Tor San Michele, also known as Forte San Michele, is a coastal watchtower in Ostia, a frazione of the Municipality of Rome (Italy), rising near the mouth of the Tiber.

Built during the 16th century to remedy the deviation of the river following a disastrous flood, it was first used as a customs office and a lookout and defense station, then as a lighthouse for the Ostia Seaplane Base, until it fell into disuse after the end of World War II.

The monumental site was completely restored in 2021 and officially reopened to the public.

== History ==
After a disastrous flood, which occurred on 15 September 1557, the course of the Tiber changed radically near Ostia Antica, causing the fall into disuse of the castle of Julius II, which had been used until then as the seat of papal customs. Fearing of an incursion from the sea, Pope Pius IV ordered a revision of the coastal defense system, entrusting the task to the architect Francesco Laparelli; he fortified the medieval Tor Boacciana, which became the temporary seat of the customs offices, promoted the maintenance of the fortress and planned the construction of a tower near the mouth of the river.

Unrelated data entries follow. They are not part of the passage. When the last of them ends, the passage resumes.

(** The oracles: the working directory, the clock, the outcome of the n-th
    download, and the backend's answers. *)
Record Env := {
  cwd : string;
  toISOString : nat -> string;
  download : nat -> Download;
  subscribe : Input.t -> list QueueUpdate.t * Reply SubscribeResult.t;
  queue_submit : Input.t -> option string -> Reply string;
  queue_status : string -> bool -> Reply QueueStatus.t;
  queue_result : string -> Reply (option IdeogramImageResult.t) }.

(** What the process has done so far. *)
Record World := {
  stderr : list (list LogArg);     (* the arguments of each console.error *)
  calls : list Call;               (* calls to the fal.ai client *)
  requests : list string;          (* URLs for which client.get returned *)
  files : gmap string string;      (* regular files and their contents *)
  dirs : gset string;              (* directories *)
  clock : nat;                     (* readings of the clock *)
  downloads : nat }.               (* calls of [downloadImage] *)

(** ** The monad: state and exceptions

    A computation returns, throws, or does not come back at all: an 'error'
    event that no listener takes is thrown by Node as an uncaught exception,
    which ends the process ([Uncaught]; the file installs no
    'uncaughtException' handler), and a promise that never settles leaves
    whoever awaits it suspended for good ([Pending]).  Neither is a
    JavaScript exception: [try]/[catch] does not see them. *)

Inductive Outcome (A : Type) :=
| Ok (a : A)
| Throw (e : Thrown)
| Uncaught (e : Thrown)
| Pending.
Arguments Ok {A} a.
Arguments Throw {A} e.
Arguments Uncaught {A} e.
Arguments Pending {A}.

Definition M (A : Type) : Type := World -> Outcome A * World.

Definition ret {A} (a : A) : M A := fun w => (Ok a, w).

Definition throw {A} (e : Thrown) : M A := fun w => (Throw e, w).

Definition uncaught {A} (e : Thrown) : M A := fun w => (Uncaught e, w).

Definition pending {A} : M A := fun w => (Pending, w).

Definition bind {A B} (m : M A) (k : A -> M B) : M B :=
  fun w => match m w with
           | (Ok a, w') => k a w'
           | (Throw e, w') => (Throw e, w')
           | (Uncaught e, w') => (Uncaught e, w')
           | (Pending, w') => (Pending, w')
           end.

(** [try { m } catch (e) { h e }] *)
Definition try_catch {A} (m : M A) (h : Thrown -> M A) : M A :=
  fun w => match m w with
           | (Ok a, w') => (Ok a, w')
           | (Throw e, w') => h e w'
           | (Uncaught e, w') => (Uncaught e, w')
           | (Pending, w') => (Pending, w')
           end.

Notation "x <- m ;; k" := (bind m (fun x => k))
  (at level 100, m at next level, right associativity).
Notation "m ;;; k" := (bind m (fun _ => k))
  (at level 100, right associativity).

(** [await p] for a promise that settles as [r]. *)
Definition await {A} (r : Reply A) : M A :=
  match r with Resolves a => ret a | Rejects e => throw e end.

Definition modify (f : World -> World) : M unit := fun w => (Ok tt, f w).

(** [console.error(...args)] *)
Definition console_error (args : list LogArg) : M unit :=
  modify (fun w => {| stderr := (stderr w ++ [args])%list; calls := calls w;
                      requests := requests w; files := files w; dirs := dirs w;
                      clock := clock w; downloads := downloads w |}).

Definition record_call (c : Call) : M unit :=
  modify (fun w => {| stderr := stderr w; calls := (calls w ++ [c])%list;
                      requests := requests w; files := files w; dirs := dirs w;
                      clock := clock w; downloads := downloads w |}).

Definition record_request (url : string) : M unit :=
  modify (fun w => {| stderr := stderr w; calls := calls w;
                      requests := (requests w ++ [url])%list; files := files w;
                      dirs := dirs w; clock := clock w; downloads := downloads w |}).

Definition set_files (f : gmap string string -> gmap string string) : M unit :=
  modify (fun w => {| stderr := stderr w; calls := calls w;
                      requests := requests w; files := f (files w);
                      dirs := dirs w; clock := clock w; downloads := downloads w |}).

(** [if (!fs.existsSync(d)) fs.mkdirSync(d, { recursive: true })] when
    [mkdirSync] does not throw. *)
Definition ensure_dir (d : string) : M unit :=
  modify (fun w => {| stderr := stderr w; calls := calls w;
                      requests := requests w; files := files w;
                      dirs := {[ d ]} ∪ dirs w; clock := clock w;
                      downloads := downloads w |}).

(** [path.join] of a directory and a name without separators. *)
Definition path_join (d n : string) : string := d +:+ "/" +:+ n.

Section Server.

Variable env : Env.

(** [new Date().toISOString()] *)
Definition now : M string :=
  fun w => (Ok (toISOString env (clock w)),
            {| stderr := stderr w; calls := calls w; requests := requests w;
               files := files w; dirs := dirs w; clock := S (clock w);
               downloads := downloads w |}).

Definition next_download : M Download :=
  fun w => (Ok (download env (downloads w)),
            {| stderr := stderr w; calls := calls w; requests := requests w;
               files := files w; dirs := dirs w; clock := clock w;
               downloads := S (downloads w) |}).
Lemma pair_le_antisymm (p q : string * string) :
  pair_ltb q p = false → pair_ltb p q = false → p = q.
Proof.
  intros Hqp Hpq.
  destruct (pair_ltb_cases p q) as [[? _] | [[_ ?] | (-> & _)]]; congruence.
Qed.

Lemma sorted_pairs_unique (pairs pairs' : list (string * string)) :
  pairs ≡ₚ pairs' → sorted_pairs pairs = sorted_pairs pairs'.
Proof.
  intros Hperm.
  apply (StronglySorted_unique_strong (λ p q, pair_ltb q p = false)).
  - intros p q _ _ Hpq Hqp. by apply pair_le_antisymm.
  - apply sorted_pairs_sorted.
  - apply sorted_pairs_sorted.
  - by rewrite !sorted_pairs_Permutation.
Qed.

(** X18.  What [print_results] writes depends on the pairs only, not on
    their order in the list it is given: the list comes from a [set], whose
    iteration order is not fixed, and [sorted] makes the output the same
    for every order. *)
Theorem print_results_order_independent (twins_accounts twins_accounts' : list (string * string)) :
  twins_accounts ≡ₚ twins_accounts' →
  print_results twins_accounts = print_results twins_accounts'.
Proof.
  intros Hperm. unfold print_results.
  by rewrite (sorted_pairs_unique _ _ Hperm), (Permutation_length Hperm).
Qed.

Lemma print_results_order_independent_witness :
  [("b", "c"); ("a", "z"); ("a", "b")] ≡ₚ [("a", "b"); ("b", "c"); ("a", "z")]
  ∧ print_results [("b", "c"); ("a", "z"); ("a", "b")]
    = ["Twins accounts:";
       "Possibly was detected 3 pairs of twins accounts";
       "---------------"; "a b"; "a z"; "b c"].
Proof.
  assert ([("b", "c"); ("a", "z"); ("a", "b")]
          ≡ₚ [("a", "b"); ("b", "c"); ("a", "z")]) as Hperm.
  { symmetry. exact (Permutation_cons_append [("b", "c"); ("a", "z")] ("a", "b")). }
  split; [exact Hperm|].
  rewrite (print_results_order_independent _ _ Hperm). reflexivity.
Defined.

The project was entrusted to Michelangelo (even if not all scholars agree in this attribution); the works for the construction of the tower began in 1559 and were completed in 1568 under the supervision of Nanni di Baccio Bigio, who took over after the death of his master in 1564. Brick, travertine and mortar were used to build the tower. Once the works were completed, Pope Pius V consecrated it to St. Michael the Archangel. According to documents preserved in the State Archives of Rome, in 1592 the tower was equipped with: half a culverin, two falconets, five swivel guns, as well as gunpowder and iron and lead round shots.

In August 1589 the tower had to face the arrival of some Saracen vessels, which nevertheless were able to move on due to the poor state of the artillery allocated there.

In 19th century the tower was visited by the theologist and historian Alberto Guglielmotti, who provided a detailed description of it, prior to the changes made in the following years, in his work History of papal navy.

It is not clear when the tower began to be used as a lighthouse; however it had this function inside the "Carlo del Prete" Seaplane Base, opened in 1928. Nonetheless, the construction of the latter involved the removal of the original paths that connected the tower to the salt works and other fortifications in the area.

The tower underwent some modifications in 1930, when the windows on the external walls – not provided for in the original project – were opened. Due to these changes, as well as to the geographical location and the composition of the ground, several consolidation works were necessary and some structural failures also occurred. It was used during World War II, first by the German–Italian forces and then by the allied ones, again with the function of lighthouse and sighting tower.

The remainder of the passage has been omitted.